EXERCISE.
Quote every line from the top of the listing down to and including the line that contains "specification of the".

DATASET EXTRACT.
__________________________________________________

(* ===== verification/Double.v ===== *)
(** * Double precision arithmetic

    The cost model computes with [double].  A double is modelled by the IEEE 754
    specification of the Standard Library ([SpecFloat]) at binary64: every
    operation rounds to nearest even at 53 bits of precision, overflows to an
    infinity and propagates NaN, as the source's arithmetic does. *)

From Stdlib Require Export SpecFloat.
From S2P Require Import Prelude.

Abbreviation double := spec_float (only parsing).

Definition dadd (a b : double) : double := SFadd 53 1024 a b.
Definition dsub (a b : double) : double := SFsub 53 1024 a b.
Definition dmul (a b : double) : double := SFmul 53 1024 a b.
Definition ddiv (a b : double) : double := SFdiv 53 1024 a b.

(** [a < b], [a <= b], [a > b], [a >= b], [a == b], [a != b]; a comparison with a
    NaN is false, except [!=]. *)
Definition dlt (a b : double) : bool := SFltb a b.
Definition dle (a b : double) : bool := SFleb a b.
Definition dgt (a b : double) : bool := SFltb b a.
Definition dge (a b : double) : bool := SFleb b a.
Definition deq (a b : double) : bool := SFeqb a b.
Definition dne (a b : double) : bool := negb (SFeqb a b).

Definition isnan (a : double) : bool := match a with S754_nan => true | _ => false end.
Definition isinf (a : double) : bool := match a with S754_infinity _ => true | _ => false end.

(** [static_cast<double>] of an integer. *)
Definition dofZ (z : Z) : double := binary_normalize 53 1024 z 0 false.

(** The literal [num / den]: the division of two exactly representable integers
    rounds once, to the double nearest the decimal literal. *)
Definition dlit (num den : Z) : double := ddiv (dofZ num) (dofZ den).

Definition dzero : double := S754_zero false.
Definition done_ : double := dofZ 1.
Definition dinf : double := S754_infinity false.

(** [std::min(a, b)] is [b < a ? b : a]. *)
Definition dmin (a b : double) : double := if dlt b a then b else a.

(** ** Order: every number has a rank, compared lexicographically *)

Definition numeric (a : double) : Prop := isnan a = false.

#[export] Instance numeric_dec a : Decision (numeric a) := ltac:(unfold numeric; solve_decision).

Definition drank (a : double) : list Z :=
  match a with
  | S754_infinity true => [-2; 0; 0]
  | S754_finite true m e => [-1; - e; Zneg m]
  | S754_zero _ | S754_nan => [0; 0; 0]
  | S754_finite false m e => [1; e; Zpos m]
  | S754_infinity false => [2; 0; 0]
  end.

Lemma length_drank a : length (drank a) = 3%nat.
Proof. by destruct a as [[]|[]| |[]]. Qed.

Lemma pos_compare_cont_Z m1 m2 : Pos.compare_cont Eq m1 m2 = (Zpos m1 ?= Zpos m2).
Proof. reflexivity. Qed.

(** Rank comparison decides [SFcompare] on numbers. *)
Lemma SFcompare_rank a b :
  numeric a -> numeric b ->
  SFcompare a b = Some (if lexb (drank a) (drank b) then Lt
                        else if lexb (drank b) (drank a) then Gt else Eq).
Proof.
  unfold numeric. destruct a as [[]|[]| |[] m1 e1], b as [[]|[]| |[] m2 e2]; simpl; try done; intros _ _; f_equal;
    rewrite pos_compare_cont_Z.
  - destruct (Z.compare_spec e1 e2); ztests; try lia; try done;
      destruct (Z.compare_spec (Zpos m1) (Zpos m2)); simpl; try lia; done.
  - destruct (Z.compare_spec e1 e2); ztests; try lia; try done;
      destruct (Z.compare_spec (Zpos m1) (Zpos m2)); simpl; try lia; done.
Qed.

Lemma dlt_rank a b : numeric a -> numeric b -> dlt a b = lexb (drank a) (drank b).
Proof.
  intros Ha Hb. unfold dlt, SFltb. rewrite SFcompare_rank by done.
  by repeat case_match.
Qed.

Lemma dne_rank a b : numeric a -> numeric b -> dne a b = negb (bool_decide (drank a = drank b)).
Proof.
  intros Ha Hb. unfold dne, SFeqb. rewrite SFcompare_rank by done.
  case_bool_decide as E.
  - rewrite E, lexb_irrefl. done.
  - destruct (lexb (drank a) (drank b)) eqn:E1; [done|].
    destruct (lexb (drank b) (drank a)) eqn:E2; [done|]. by apply lexb_total in E1.
Qed.

Lemma dle_not_gt a b : numeric a -> numeric b -> dle a b = negb (dlt b a).
Proof.
  intros Ha Hb. unfold dle, dlt, SFleb, SFltb. rewrite !SFcompare_rank by done.
  destruct (lexb (drank a) (drank b)) eqn:E1, (lexb (drank b) (drank a)) eqn:E2; try done.
  by rewrite (lexb_asym _ _ E1) in E2.
Qed.

Lemma dle_numeric a b : dle a b = true -> numeric a /\ numeric b.
Proof. unfold dle, SFleb, numeric. by destruct a as [[]|[]| |[]], b as [[]|[]| |[]]. Qed.

Lemma dle_refl a : numeric a -> dle a a = true.
Proof. intros. rewrite dle_not_gt, dlt_rank, lexb_irrefl by done. done. Qed.

Lemma dle_trans a b c : dle a b = true -> dle b c = true -> dle a c = true.
Proof.
  intros Hab Hbc. destruct (dle_numeric _ _ Hab), (dle_numeric _ _ Hbc).
  rewrite dle_not_gt, dlt_rank in * by done. bsplit. apply negb_true_iff.
  destruct (lexb (drank c) (drank a)) eqn:E; [|done].
  destruct (lexb_negtrans _ (drank b) _ E); congruence.
Qed.

(** The rank order is total: doubles of the same rank compare equal. *)
#[export] Hint Resolve length_drank : planner.

(** ** Signs: rounding a non-negative magnitude never yields NaN *)

Definition nonneg (a : double) : bool := dge a dzero.

Lemma nonneg_numeric a : nonneg a = true -> numeric a.
Proof. unfold nonneg, dge. by intros [_ ?]%dle_numeric. Qed.

Lemma nonneg_cases a :
  nonneg a = true <->
  match a with
  | S754_zero _ | S754_infinity false | S754_finite false _ _ => True
  | _ => False
  end.
Proof. by destruct a as [[]|[]| |[]]. Qed.

Lemma shr_1_nonneg r : 0 <= shr_m r -> 0 <= shr_m (shr_1 r).
Proof. destruct r as [[|[]|[]] ? ?]; simpl; lia. Qed.

Lemma iter_pos_inv {A} (Q : A -> Prop) (f : A -> A) n x :
  (forall y, Q y -> Q (f y)) -> Q x -> Q (SpecFloat.iter_pos f n x).
Proof. intros Hf. revert x. induction n; simpl; auto. Qed.

Lemma shr_fexp_nonneg m e l : 0 <= m -> 0 <= shr_m (fst (shr_fexp 53 1024 m e l)).
Proof.
  intros Hm. unfold shr_fexp, shr.
  assert (0 <= shr_m (shr_record_of_loc m l)) by (destruct l as [|[]]; done).
  case_match; simpl; auto. apply iter_pos_inv; auto using shr_1_nonneg.
Qed.

Lemma round_nearest_even_nonneg m l : 0 <= m -> 0 <= round_nearest_even m l.
Proof. intros. unfold round_nearest_even. destruct l as [|[]]; try lia. case_match; lia. Qed.

(** Rounding a non-negative mantissa keeps the requested sign. *)
Lemma binary_round_aux_sign s m e l :
  0 <= m ->
  match binary_round_aux 53 1024 s m e l with
  | S754_zero s' | S754_infinity s' | S754_finite s' _ _ => s' = s
  | S754_nan => False
  end.
Proof.
  intros Hm. unfold binary_round_aux.
  pose proof (shr_fexp_nonneg m e l Hm) as H1. destruct (shr_fexp 53 1024 m e l) as [r1 e1].
  pose proof (shr_fexp_nonneg (round_nearest_even (shr_m r1) (loc_of_shr_record r1)) e1 loc_Exact
    (round_nearest_even_nonneg _ _ H1)) as H2.
  destruct (shr_fexp 53 1024 _ e1 loc_Exact) as [r2 e2]. simpl in H2.
  destruct (shr_m r2); [done|by destruct (_ <=? _)|lia].
Qed.

Lemma binary_round_sign s m e :
  match binary_round 53 1024 s m e with
  | S754_zero s' | S754_infinity s' | S754_finite s' _ _ => s' = s
  | S754_nan => False
  end.
Proof. unfold binary_round. destruct (shl_align _ _ _). by apply binary_round_aux_sign. Qed.

Lemma binary_round_nonneg m e : nonneg (binary_round 53 1024 false m e) = true.
Proof.
  pose proof (binary_round_sign false m e). apply nonneg_cases.
  by destruct (binary_round _ _ _ _ _) as [[]|[]| |[]].
Qed.

Lemma dofZ_nonneg z : 0 <= z -> nonneg (dofZ z) = true.
Proof.
  unfold dofZ, binary_normalize. destruct z; [done|intros _; apply binary_round_nonneg|lia].
Qed.

(** Sums of non-negative doubles are non-negative: neither NaN nor a sign error. *)
Lemma dadd_nonneg a b : nonneg a = true -> nonneg b = true -> nonneg (dadd a b) = true.
Proof.
  rewrite !nonneg_cases. unfold dadd.
  destruct a as [[]|[]| |[] m1 e1], b as [[]|[]| |[] m2 e2]; simpl; try done; intros _ _.
  apply nonneg_cases, binary_round_nonneg.
Qed.

(** A product of non-negative finite doubles is non-negative. *)
Lemma dmul_nonneg a b :
  nonneg a = true -> nonneg b = true -> isinf a = false -> isinf b = false ->
  nonneg (dmul a b) = true.
Proof.
  rewrite !nonneg_cases. unfold dmul.
  destruct a as [[]|[]| |[] m1 e1], b as [[]|[]| |[] m2 e2]; simpl; try done; intros _ _ _ _.
  pose proof (binary_round_aux_sign false (Z.pos (m1 * m2)) (e1 + e2) loc_Exact ltac:(lia)).
  by destruct (binary_round_aux _ _ _ _ _ _) as [[]|[]| |[]].
Qed.

#[export] Hint Resolve nonneg_numeric dofZ_nonneg dadd_nonneg dmul_nonneg : planner.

__________________________________________________

FINAL ANSWER.
(* ===== verification/Double.v ===== *)
(** * Double precision arithmetic

    The cost model computes with [double].  A double is modelled by the IEEE 754
    specification of the Standard Library ([SpecFloat]) at binary64: every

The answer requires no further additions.